WHAT THE TASK ASKS ▸ The data below holds a line containing "exists r, m', buf'. split; [exact E|]. destruct m as [st" and a line containing "outcome_bind] in E|done]. destruct (copy_at"; please quote exactly those two lines and every line between them, and nothing else.
===== RECORDS FOR THIS EXERCISE =====
(* ===== verification/MutatorSteps.v ===== *)
(** * How often a mutator yields

    The client of the mutators, [fuzz_candidates], relies on more than that a mutator
    restores its buffer: it computes with the number of steps a mutator announces.
    The class [MutatorSteps] states that a mutator yields at most that often, and each
    mutator the phases use is an instance.  [BoxMutator] is [Box<dyn Mutator>]. *)

From S2P Require Import Prelude Bytes Mutators.

(** [s_inv orig n m buf]: [m] may be in use on [buf], yields at most [n] times more, and
    dropping it restores [orig]. *)
Class MutatorSteps (M : Type) `{!Mutator M} := {
  s_inv : list Z -> nat -> M -> list Z -> Prop;
  s_inv_next : forall orig n d m buf, draws_ok d -> s_inv orig n m buf ->
    exists r m' buf', next d m buf = Ret (r, m', buf') /\
      if r : bool then exists n', n = S n' /\ s_inv orig n' m' buf' else s_inv orig n m' buf';
  s_inv_drop : forall orig n m buf, s_inv orig n m buf -> drop_mutator m buf = Ret orig;
  s_inv_length : forall orig n m buf, s_inv orig n m buf -> length buf = length orig;
}.

(** [m] was just made for [orig]. *)
Definition fresh_mutator `{MutatorSteps M} (orig : list Z) (m : M) : Prop := s_inv orig (steps_total m orig) m orig.

Lemma one_byte_off_length last saved orig buf : one_byte_off last saved orig buf -> length buf = length orig.
Proof. destruct last; cbn; [|by intros ->]. intros (_ & x & ->). apply length_insert. Qed.

Lemma bytes_off_length last saved orig buf : bytes_off last saved orig buf -> length buf = length orig.
Proof.
  destruct last as [i|]; cbn; [|by intros ->]. intros (Hi & _ & x & Hx & ->).
  rewrite !length_app, length_take, length_drop. lia.
Qed.

#[export] Program Instance Nop_steps : MutatorSteps Nop := {| s_inv orig n m buf := buf = orig /\ nop_steps m = n |}.
Next Obligation. intros orig n d [[|st] dn] buf Hd [-> <-]; cbn; yields; eauto. Qed.
Next Obligation. by intros orig n m buf [-> _]. Qed.
Next Obligation. by intros orig n m buf [-> _]. Qed.

#[export] Program Instance FlipOnce_steps : MutatorSteps FlipOnce := {|
  s_inv orig n m buf := m_inv orig m buf /\ n = if fo_done m then 0%nat else 1%nat;
|}.
Next Obligation. intros orig n d [[|]] buf Hd [-> ->]; cbn; yields; [done|]. exists 0%nat. done. Qed.
Next Obligation. intros orig n m buf [Hm _]. by apply m_inv_drop. Qed.
Next Obligation. intros orig n [[|]] buf [-> _]; cbn; [apply length_fmap|done]. Qed.

#[export] Program Instance RandomByte_steps : MutatorSteps RandomByte := {|
  s_inv orig n m buf := m_inv orig m buf /\ (rbyte_current_step m + n = rbyte_max_step m)%nat;
|}.
Next Obligation.
  intros orig n d m buf Hd [Hm Hn]. destruct (m_inv_next orig d m buf Hd Hm) as (r & m' & buf' & E & Hm').
  exists r, m', buf'. split; [exact E|]. destruct m as [N cur mx last saved]. cbn in E, Hn. unfold RandomByte_next in E. cbn in E.
  destruct (revert_bytes last saved buf) as [b|]; [cbn in E|done]. destruct (Nat.eqb_spec cur mx) as [->|Hne]; cbn in E.
  - injection E as <- <- <-. split; [done|]. cbn. lia.
  - destruct (_ <=? _)%nat; [cbn in E|done]. destruct (draw_range _ _); [cbn in E|done].
    destruct (slice_at _ _ _); [cbn in E|done]. destruct (copy_at _ _ _); [cbn in E|done]. injection E as <- <- <-.
    exists (n - 1)%nat. split; [lia|]. split; [done|]. cbn. lia.
Qed.
Next Obligation. intros orig n m buf [Hm _]. by apply m_inv_drop. Qed.
Next Obligation. intros orig n m buf [(_ & _ & _ & Hoff) _]. by eapply bytes_off_length. Qed.

#[export] Program Instance FlipBit_steps : MutatorSteps FlipBit := {|
  s_inv orig n m buf := m_inv orig m buf /\ (fbit_next_bit m + n = fbit_size_in_bits m)%nat;
|}.
Next Obligation.
  intros orig n d m buf Hd [Hm Hn]. destruct (m_inv_next orig d m buf Hd Hm) as (r & m' & buf' & E & Hm').
  exists r, m', buf'. split; [exact E|]. destruct m as [sz nxt last saved]. cbn in Hn. cbn [next FlipBit_Mutator] in E.
  unfold FlipBit_next in E. cbn [fbit_last_byte_idx fbit_last_byte_orig_value fbit_next_bit fbit_size_in_bits] in E.
  destruct (revert_byte last saved buf) as [b|]; [cbn [mbind outcome_bind] in E|done].
  destruct (Nat.eqb_spec nxt sz) as [->|Hne]; cbn [mbind outcome_bind] in E.
  - injection E as <- <- <-. split; [done|]. cbn. lia.
  - destruct (slice_get _ _); [cbn [mbind outcome_bind] in E|done]. destruct (xor_at _ _ _); [cbn [mbind outcome_bind] in E|done].
    injection E as <- <- <-. exists (n - 1)%nat. split; [lia|]. split; [done|]. cbn. lia.
Qed.
Next Obligation. intros orig n m buf [Hm _]. by apply m_inv_drop. Qed.
Next Obligation. intros orig n m buf [(_ & _ & Hoff) _]. by eapply one_byte_off_length. Qed.

#[export] Program Instance U8Counter_steps : MutatorSteps U8Counter := {|
  s_inv orig n m buf := m_inv orig m buf /\ 0 <= u8c_ctr m < 256 /\
    (u8c_next_byte m * 256 + Z.to_nat (u8c_ctr m) + n = length orig * 256)%nat;
|}.
Next Obligation.
  intros orig n d m buf Hd (Hm & Hc & Hn). destruct (m_inv_next orig d m buf Hd Hm) as (r & m' & buf' & E & Hm').
  exists r, m', buf'. split; [exact E|]. destruct Hm as (Hle & Hlen & Hoff). destruct m as [nxt last saved ctr]. cbn [u8c_next_byte u8c_ctr u8c_last_byte_idx u8c_last_byte_orig_value] in *.
  cbn [next U8Counter_Mutator] in E. unfold U8Counter_next in E. cbn [u8c_next_byte u8c_ctr u8c_last_byte_idx u8c_last_byte_orig_value] in E.
  rewrite (revert_byte_ok _ _ orig) in E by done. cbn [mbind outcome_bind] in E.
  destruct (Nat.eqb_spec nxt (length orig)) as [->|Hne]; cbn [mbind outcome_bind] in E.
  - injection E as <- <- <-. split; [done|]. cbn. lia.
  - destruct (slice_get _ _); [cbn [mbind outcome_bind] in E|done]. destruct (xor_at _ _ _); [cbn [mbind outcome_bind] in E|done].
    case_decide; injection E as <- <- <-; exists (n - 1)%nat; (split; [lia|]); (split; [done|]); cbn [u8c_next_byte u8c_ctr]; lia.
Qed.
Next Obligation. intros orig n m buf [Hm _]. by apply m_inv_drop. Qed.
Next Obligation. by intros orig n m buf [(_ & Hl & _) _]. Qed.

#[export] Program Instance Havoc_steps : MutatorSteps Havoc := {|
  s_inv orig n m buf := m_inv orig m buf /\ (hv_steps_done m + n = hv_steps_total m)%nat;
|}.
Next Obligation.
  intros orig n d m buf Hd [Hm Hn]. destruct (m_inv_next orig d m buf Hd Hm) as (r & m' & buf' & E & Hm').
  exists r, m', buf'. split; [exact E|]. destruct m as [ob dn st rp tot]. cbn in Hn. cbn [next Havoc_Mutator] in E.
  unfold Havoc_next in E. cbn [hv_steps_done hv_steps_total hv_orig_buffer] in E.
  destruct (Nat.eqb_spec dn tot) as [->|Hne].
  - destruct (copy_whole _ _); [cbn [mbind outcome_bind] in E|done]. injection E as <- <- <-. split; [done|]. cbn. lia.
  - destruct (havoc_revert _ _); [cbn [mbind outcome_bind] in E|done]. destruct (havoc_apply _ _); [cbn [mbind outcome_bind] in E|done].
    injection E as <- <- <-. exists (n - 1)%nat. split; [lia|]. split; [done|]. cbn. lia.
Qed.
Next Obligation. intros orig n m buf [Hm _]. by apply m_inv_drop. Qed.
Next Obligation. by intros orig n m buf [(_ & _ & Hl & _) _]. Qed.

#[export] Program Instance CombineMutator_steps : MutatorSteps CombineMutator := {|
  s_inv orig n m buf := m_inv orig m buf /\ n = length (cmb_msks m);
|}.
Next Obligation.
  intros orig n d m buf Hd [Hm ->]. destruct (m_inv_next orig d m buf Hd Hm) as (r & m' & buf' & E & Hm').
  exists r, m', buf'. split; [exact E|]. destruct m as [st dn msks ob os]. cbn [next CombineMutator_Mutator] in E.
  unfold CombineMutator_next in E. cbn [cmb_msks cmb_buffer_original cmb_steps cmb_steps_done cmb_one_shot] in E.
  destruct msks as [|msk msks].
  - destruct (copy_whole _ _); [cbn [mbind outcome_bind] in E|done]. by injection E as <- <- <-.
  - destruct (copy_whole _ _); [cbn [mbind outcome_bind] in E|done]. destruct (copy_at _ _ _); [cbn [mbind outcome_bind] in E|done].
    injection E as <- <- <-. exists (length msks). by split.
Qed.
Next Obligation. intros orig n m buf [Hm _]. by apply m_inv_drop. Qed.
Next Obligation. by intros orig n m buf [(_ & Hl & _) _]. Qed.

#[export] Program Instance WithTimeout_steps `{MutatorSteps M} : MutatorSteps (WithTimeout M) := {|
  s_inv orig n w buf := s_inv orig n (wt_mutator w) buf;
|}.
Next Obligation.
  intros M ?? orig n d [m t ts] buf Hd Hm. cbn in *. unfold WithTimeout_next. cbn. case_match; [by eauto 10|].
  destruct (s_inv_next orig n d m buf Hd Hm) as (r & m' & buf' & -> & Hm'). cbn. exists r. by eauto 10.
Qed.
Next Obligation. intros M ?? orig n [m t ts] buf Hm. exact (s_inv_drop orig n m buf Hm). Qed.
Next Obligation. intros M ?? orig n [m t ts] buf Hm. exact (s_inv_length orig n m buf Hm). Qed.

(** ** Boxed mutators *)

Record BoxMutator := mk_box { bx_type : Type; bx_mutator : Mutator bx_type; bx_value : bx_type }.

Definition Box_new {M} `{!Mutator M} (m : M) : BoxMutator := mk_box M _ m.

Definition Box_next (d : Draws) (b : BoxMutator) (buf : list Z) : outcome (bool * BoxMutator * list Z) :=
  r ← @next _ (bx_mutator b) d (bx_value b) buf;
  mret (r.1.1, mk_box (bx_type b) (bx_mutator b) r.1.2, r.2).

Definition Box_drop (b : BoxMutator) (buf : list Z) : outcome (list Z) := @drop_mutator _ (bx_mutator b) (bx_value b) buf.
Definition Box_type (b : BoxMutator) : MutatorType := @mutator_type _ (bx_mutator b) (bx_value b).
Definition Box_steps_total (b : BoxMutator) (buf : list Z) : nat := @steps_total _ (bx_mutator b) (bx_value b) buf.
Definition Box_one_shot (b : BoxMutator) : bool := @one_shot _ (bx_mutator b) (bx_value b).
Definition Box_needs_sync (b : BoxMutator) : bool := @needs_sync _ (bx_mutator b) (bx_value b).

(** The contract for a box. *)
Definition box_inv (orig : list Z) (n : nat) (b : BoxMutator) (buf : list Z) : Prop :=
  exists S : @MutatorSteps (bx_type b) (bx_mutator b), @s_inv _ _ S orig n (bx_value b) buf.

Definition fresh_box (orig : list Z) (b : BoxMutator) : Prop := box_inv orig (Box_steps_total b orig) b orig.

Lemma fresh_box_new `{MutatorSteps M} orig (m : M) : fresh_mutator orig m -> fresh_box orig (Box_new m).
Proof. intros Hm. eexists. exact Hm. Qed.

Lemma box_inv_next orig n d b buf :
  draws_ok d -> box_inv orig n b buf ->
  exists r b' buf', Box_next d b buf = Ret (r, b', buf') /\
    if r : bool then exists n', n = S n' /\ box_inv orig n' b' buf' else box_inv orig n b' buf'.
Proof.
  intros Hd [S Hb]. destruct (s_inv_next orig n d _ buf Hd Hb) as (r & m' & buf' & E & Hr).
  exists r, (mk_box (bx_type b) (bx_mutator b) m'), buf'. unfold Box_next. rewrite E. split; [done|].
  destruct r; [destruct Hr as (n' & -> & Hn); exists n'; split; [done|]|]; by exists S.
Qed.

Lemma box_inv_drop orig n b buf : box_inv orig n b buf -> Box_drop b buf = Ret orig.
Proof. intros [S Hb]. exact (@s_inv_drop _ _ S _ _ _ _ Hb). Qed.

Lemma box_inv_length orig n b buf : box_inv orig n b buf -> length buf = length orig.
Proof. intros [S Hb]. exact (@s_inv_length _ _ S _ _ _ _ Hb). Qed.

(** ** New mutators *)

(** A mutator that was just made for [orig] and yields when it is asked with the draws [d]. *)
Definition yields_first (d : Draws) (orig : list Z) (b : BoxMutator) : Prop :=
  exists b' buf', Box_next d b orig = Ret (true, b', buf').

Lemma yields_first_new `{Mutator M} d orig (m : M) m' buf' :
  next d m orig = Ret (true, m', buf') -> yields_first d orig (Box_new m).
Proof. intros E. unfold yields_first, Box_next. cbn. rewrite E. by eexists _, _. Qed.

Lemma Nop_new_box d orig : fresh_box orig (Box_new (Nop_new 1)) /\ yields_first d orig (Box_new (Nop_new 1)).
Proof. split; [by apply fresh_box_new|]. by eapply yields_first_new. Qed.

Lemma FlipOnce_new_box d orig : fresh_box orig (Box_new FlipOnce_new) /\ yields_first d orig (Box_new FlipOnce_new).
Proof. split; [by apply fresh_box_new|]. by eapply yields_first_new. Qed.

Lemma FlipBit_new_box d orig :
  orig <> [] -> fresh_box orig (Box_new (FlipBit_new orig)) /\ yields_first d orig (Box_new (FlipBit_new orig)).
Proof.
  intros Ho. split.
  - apply fresh_box_new. split; [|done]. cbn. auto with lia.
  - destruct orig as [|x orig]; [done|]. eapply yields_first_new. reflexivity.
Qed.

Lemma U8Counter_new_box d orig :
  orig <> [] -> fresh_box orig (Box_new U8Counter_new) /\ yields_first d orig (Box_new U8Counter_new).
Proof.
  intros Ho. split.
  - apply fresh_box_new. split; [cbn; auto with lia|]. split; [cbn; lia|]. cbn [steps_total U8Counter_Mutator U8Counter_new
      u8c_next_byte u8c_ctr]. lia.
  - destruct orig as [|x orig]; [done|]. by eapply yields_first_new.
Qed.

Lemma Havoc_new_box d orig stacks reps :
  draws_ok d -> orig <> [] -> (0 < stacks)%nat -> (0 < reps)%nat ->
  fresh_box orig (Box_new (Havoc_new orig stacks reps)) /\ yields_first d orig (Box_new (Havoc_new orig stacks reps)).
Proof.
  intros Hd Ho Hs Hr. assert (Hf : fresh_mutator orig (Havoc_new orig stacks reps)) by (split; [cbn; auto with lia|done]).
  split; [by apply fresh_box_new|].
  destruct (s_inv_next orig _ d _ orig Hd Hf) as (r & m' & buf' & E & Hr'). destruct r; [by eapply yields_first_new|].
  exfalso. cbn [next Havoc_Mutator] in E. unfold Havoc_next in E. cbn [hv_steps_done hv_steps_total Havoc_new] in E.
  destruct (Nat.eqb_spec 0 (stacks * reps)); [nia|]. by simpl_outcome.
Qed.

Lemma RandomByte_new_box d orig N steps m :
  draws_ok d -> (0 < steps)%nat -> RandomByte_new N orig steps = Some m ->
  fresh_box orig (Box_new m) /\ yields_first d orig (Box_new m).
Proof.
  intros Hd Hs Hm. unfold RandomByte_new in Hm. destruct (Nat.ltb_spec (length orig) N) as [|Hl]; [done|]. injection Hm as <-.
  set (m := mk_random_byte N 0 steps None (replicate N 0)).
  assert (Hf : fresh_mutator orig m). { split; [|done]. cbn. rewrite length_replicate. auto with lia. }
  split; [by apply fresh_box_new|].
  destruct (s_inv_next orig _ d _ orig Hd Hf) as (r & m' & buf' & E & Hr'). destruct r; [by eapply yields_first_new|].
  exfalso. cbn [next RandomByte_Mutator] in E. unfold RandomByte_next in E. cbn [m rbyte_current_step rbyte_max_step] in E.
  destruct (Nat.eqb_spec 0 steps); [lia|]. by simpl_outcome.
Qed.

Lemma CombineMutator_new_box d orig msks one_shot :
  draws_ok d -> msks <> [] -> fresh_box orig (Box_new (CombineMutator_new orig msks one_shot)) /\
  yields_first d orig (Box_new (CombineMutator_new orig msks one_shot)).
Proof.
  intros Hd Hm. set (m := CombineMutator_new orig msks one_shot).
  assert (Hf : fresh_mutator orig m). { split; [cbn; rewrite length_reverse; auto with lia|]. cbn. by rewrite length_reverse. }
  split; [by apply fresh_box_new|].
  destruct (s_inv_next orig _ d _ orig Hd Hf) as (r & m' & buf' & E & Hr'). destruct r; [by eapply yields_first_new|].
  exfalso. cbn [next CombineMutator_Mutator] in E. unfold CombineMutator_next in E. cbn [m cmb_msks CombineMutator_new] in E.
  destruct (reverse msks) as [|x l] eqn:Er; [|by simpl_outcome]. apply Hm.
  by rewrite <- (reverse_involutive msks), Er.
Qed.

(** A timeout that is not over by the first call changes nothing. *)
Lemma WithTimeout_new_box `{MutatorSteps M} d orig (m : M) timeout :
  Z.max 0 (clock_elapsed_at d - clock_now d) <= timeout ->
  fresh_mutator orig m -> yields_first d orig (Box_new m) ->
  fresh_box orig (Box_new (WithTimeout_new m timeout)) /\ yields_first d orig (Box_new (WithTimeout_new m timeout)).
Proof.
  intros Ht Hf (b' & buf' & E). split; [by apply fresh_box_new|]. unfold Box_next in E. cbn [bx_type bx_mutator bx_value Box_new] in E.
  destruct (next d m orig) as [[[r m'] buf'']|] eqn:En; [|done]. cbn in E. injection E as -> _ _.
  eapply yields_first_new. cbn [next WithTimeout_Mutator]. unfold WithTimeout_next.
  destruct (_ >? _) eqn:Eg; [apply Z.gtb_lt in Eg; cbn in Eg; lia|]. cbn [wt_mutator WithTimeout_new]. by rewrite En.
Qed.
=====
SOLUTION BELOW ▸
  exists r, m', buf'. split; [exact E|]. destruct m as [st dn msks ob os]. cbn [next CombineMutator_Mutator] in E.
  unfold CombineMutator_next in E. cbn [cmb_msks cmb_buffer_original cmb_steps cmb_steps_done cmb_one_shot] in E.
  destruct msks as [|msk msks].
  - destruct (copy_whole _ _); [cbn [mbind outcome_bind] in E|done]. by injection E as <- <- <-.
  - destruct (copy_whole _ _); [cbn [mbind outcome_bind] in E|done]. destruct (copy_at _ _ _); [cbn [mbind outcome_bind] in E|done].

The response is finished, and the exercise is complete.